Today’s image is of the Reverend John Lewis, vicar of the parish of Minster and Thanet’s first historian. His book, The History and Antiquities of the Isle of Thanet published in 1736 was a study of the area that had been his home for 30 years. His book covered the etymology of local place names, the geography of the island and local miscellanea but also, and most importantly, he was aware of a growing interest in the survival of ancient features in the landscape and ancient artefacts found locally, which he described in detail. He included plans and illustrations of places and finds of antiquarian interest including the first Bronze Age Hoard recorded on Thanet at Birchington and the standing Bronze Age Barrows at Hackemdown Banks, North Foreland.
Lewis’ work was heavily drawn on by a number of publishers of traveller’s guides and also by Edward Hasted whose Thanet volume of The History of the County of Kent, published in 1800, largely reproduced Lewis’ account with minor amendments. Lewis’ History and Antiquities remains to this day an interesting and valuable source of local history of the late 16th and 17th centuries which should be a first port of call for anyone interested in the history of the area.
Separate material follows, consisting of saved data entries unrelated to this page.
(* ===== verification/Fs.v ===== *)
(** * Fs: what the programs rely on of FatFs

    The applications reach the disk through the FatFs entry points. This file
    states them as an interface: the operations over an abstract volume [V]
    ([FatFs]) and the promises the callers' theorems use ([FatFsLaws] on files,
    [DirLaws] on directories), with two small in-memory volumes as instances.
    Result code 0 is FR_OK. *)

From Stdlib Require Import ZArith Lia Bool.
From stdpp Require Import base list gmap.
From S2P Require Import Prelude.
From stdpp Require Import options.

Definition FR_OK : Z := 0.
Definition FA_READ : Z := 1.
Definition FA_WRITE : Z := 2.
Definition FA_CREATE_ALWAYS : Z := 8.

(** A directory entry as the programs see it: [fname] and the AM_DIR bit. *)
Record FILINFO := mk_filinfo { fname : list Z; is_dir : bool; fsize : Z }.

Class FatFs (V : Type) := {
  FIL : Type;
  DIR : Type;
  f_open : list Z -> Z -> V -> Z * FIL * V;
  f_size : FIL -> V -> Z;
  (** [f_read h n]: code and the bytes read *)
  f_read : FIL -> Z -> V -> Z * list Z * V;
  (** [f_write h data]: code and the number of bytes written *)
  f_write : FIL -> list Z -> V -> Z * Z * V;
  f_lseek : FIL -> Z -> V -> V;
  f_close : FIL -> V -> V;
  f_opendir : list Z -> V -> Z * DIR * V;
  (** an empty [fname] is the end of the directory *)
  f_readdir : DIR -> V -> Z * FILINFO * V;
  f_closedir : DIR -> V -> V;
  f_unlink : list Z -> V -> Z * V;
  f_rename : list Z -> list Z -> V -> Z * V;
  f_mkdir : list Z -> V -> Z * V
}.
Lemma ani_draw_exact_witness :
  exists bb', ani_draw 4 4 2 1 (mk_ani [demo_frame] 1 true 0 0) fb_demo = Ok bb' /\
    pix 4 bb' 2 1 = pack 3 2 1 /\ pix 4 bb' 0 0 = 0.
Proof.
  destruct (ani_draw_exact 4 4 2 1 (mk_ani [demo_frame] 1 true 0 0) demo_frame fb_demo)
    as (bb' & E & _ & P).
  - exact screen_ok_demo.
  - vm_compute. discriminate.
  - reflexivity.
  - discriminate.
  - reflexivity.
  - split; [simpl; lia|simpl; lia|vm_compute; reflexivity|simpl; lia|simpl; lia].
  - lia.
  - lia.
  - exists bb'. split; [exact E|]. split; (etransitivity; [apply P; lia|vm_compute; reflexivity]).
Defined.
Lemma theme_roundtrip_witness :
  exists v2 v3, theme_save_to_disk (replicate 256 7) demo_theme (mk_memfs ∅ ∅ 0) = Ok v2 /\
    theme_load_from_disk (mk_ts (theme_default (current_theme demo_theme)) 0 0 0) v2 =
      Ok (mk_ts (current_theme demo_theme) 13 0 15, v3).
Proof.
  destruct (theme_roundtrip (replicate 256 7) demo_theme
    (mk_ts (theme_default (current_theme demo_theme)) 0 0 0) (mk_memfs ∅ ∅ 0)
    (mem_open conf_path 10 (mk_memfs ∅ ∅ 0)).2 (0%nat : @FIL memfs mem_fatfs)) as (v2 & v3 & E1 & E2).
  - exact mem_media_ok.
  - reflexivity.
  - split. repeat (constructor; [unfold is_byte; simpl; lia|]). constructor.
  - reflexivity.
  - vm_compute. reflexivity.
  - exists v2, v3. split; [exact E1|exact E2].
Defined.
(** The path of the child [d] of the directory [p], as a click writes it. *)
Definition child (p d : list Z) : list Z :=
  let last := get p (zlen p - 1) in
  p ++ (if (zlen p =? 2) && (last =? 58) || negb ((last =? 47) || (last =? 58)) then [47] else []) ++ d.

(** A click on a directory: the path of the child when it has at most 127
    bytes, and an overrun of the array otherwise. *)
Lemma enter_exact buf p nm d :
  holds buf 128 p -> p <> [] -> until_nul nm = Some d ->
  if zlen (child p d) <? 128 then exists buf', enter_directory buf nm = Ok buf' /\ holds buf' 128 (child p d)
  else enter_directory buf nm = Fault.
Proof.
  intros Hh Hp Hn. pose proof (holds_len _ _ _ Hh) as Hl. unfold enter_directory. rewrite (holds_strlen _ _ _ Hh) by lia. rewrite bind_Ok.
  pose proof (proj1 Hh) as Hb. pose proof (until_nul_nz _ _ (proj2 Hh)) as Hz. pose proof (until_nul_nz _ _ Hn) as Hzd.
  assert (0 < zlen p) as Hp0 by (destruct p; [done|simpl; lia]).
  assert (wr buf (zlen p) 47 = Ok (filled buf (p ++ [47]))) as Hw
    by (rewrite <- (holds_as_filled _ _ _ Hh) at 1; apply filled_wr; lia).
  assert (rd buf (zlen p - 1) = Ok (get p (zlen p - 1))) as Hr by (rewrite rd_in by lia; f_equal; apply (holds_get _ _ _ _ Hh); lia).
  set (sep := if (zlen p =? 2) && (get p (zlen p - 1) =? 58) || negb ((get p (zlen p - 1) =? 47) || (get p (zlen p - 1) =? 58)) then [47] else []).
  assert (Forall (fun c => c <> 0) sep /\ zlen (p ++ sep) <= 128) as [Hsz Hsl]
    by (unfold sep; rewrite length_app; destruct (_ || _); split; [by repeat constructor|simpl; lia|constructor|simpl; lia]).
  match goal with |- if _ then exists b, ?m = Ok b /\ _ else _ =>
    assert (m = copy_term nm (filled buf (p ++ sep)) (zlen (p ++ sep))) as -> end.
  { assert (zlen (p ++ [47]) = zlen p + 1) as E1 by (rewrite length_app; simpl; lia).
    assert (exists c1, (if zlen p =? 2 then rd buf 1 else Ok 0) = Ok c1 /\ (zlen p = 2 -> c1 = get p (zlen p - 1))) as (c1 & -> & Hc1).
    { destruct (Z.eqb_spec (zlen p) 2) as [E2|]; [|by exists 0; split; [|lia]]. exists (get p (zlen p - 1)). split; [|done]. rewrite <- Hr. by rewrite E2. }
    rewrite bind_Ok. unfold sep. destruct (Z.eqb_spec (zlen p) 2) as [E2|N2]; cbn [andb orb].
    - rewrite <- (Hc1 E2). destruct (Z.eqb_spec c1 58) as [E3|N3]; cbn [andb orb]; [by rewrite Hw, bind_Ok, E1|].
      rewrite (proj2 (Z.ltb_lt 0 _)), Hr by lia. rewrite bind_Ok, <- (Hc1 E2), (proj2 (Z.eqb_neq c1 58) N3), orb_false_r, andb_true_r.
      destruct (c1 =? 47); cbn [negb]; [rewrite app_nil_r, (holds_as_filled _ _ _ Hh); done|by rewrite Hw, bind_Ok, E1].
    - rewrite (proj2 (Z.ltb_lt 0 _)), Hr by lia. rewrite bind_Ok, <- negb_orb. destruct ((get p (zlen p - 1) =? 47) || (get p (zlen p - 1) =? 58)); cbn [negb]; [rewrite app_nil_r, (holds_as_filled _ _ _ Hh); done|by rewrite Hw, bind_Ok, E1]. }
  rewrite (append_name buf (p ++ sep) nm d) by done. change (child p d) with (p ++ sep ++ d). rewrite <- app_assoc.
  destruct (Z.ltb_spec (zlen (p ++ sep ++ d)) 128); [|done]. eexists. split; [done|]. apply holds_filled; [done| |done]. by rewrite !Forall_app.
Qed.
Today’s image is from the Roman cellared building described previously in our VM365 Day 44 post. The picture above shows the remains of an oven constructed from clay and tile. Elsewhere, in the floor, we found several ovens or kilns, one of which was constructed from fragments of millstones and on one of the corners of the building there was a quern stone set in the floor used for grinding grain. From the soot collected in the clay and tile oven shown above charred Spelt, Emmer, Barley and Oat grains were recovered suggesting that this structure is likely to have been used as a bakers oven.
It would be interesting to know what type of bread can be made from grains like this.
Today’s image shows a common geological phenomena that we sometimes encounter on archaeological sites called patterned ground. It looks rather like the ripples you get in the clouds called a Mackerel sky. It is very visible in this picture, taken in 2002, at a site on the cliff top at Ramsgate. The ripples in the ground are actually masking a large Iron Age and Roman enclosure ditch on the left hand side of the picture and a middle Bronze Age mortuary structure comprising a small ring ditch surrounding a group of pits containing pottery vessels and cremated human bone in the north part of the site.
Around 21,000 years ago, large areas of patterned ground were formed as the land surface went through cycles of freezing and thawing. Fine clay and silts percolated into the fractures in the chalk producing the linear stripes and polygons that you can see here.
Following on from Saturday’s Environmental Archaeology Workshop, where we processed some samples from a Roman cremation burial, today’s image shows the cremation vessel under excavation alongside an image of the human bone that was extracted from the heavy residue.
The cremation vessel is a large copy of a globular amphora vessel in a local, pink, sandy fabric dating between c. 170-200 AD. The tiny slivers of burnt human bone shown in the right hand side of the image are all that remain of this heavily truncated cremation. The fragments measure between 2 and 10 mm in length and were painstakingly picked out from the heavy residue by hand by the team who took part in the workshop.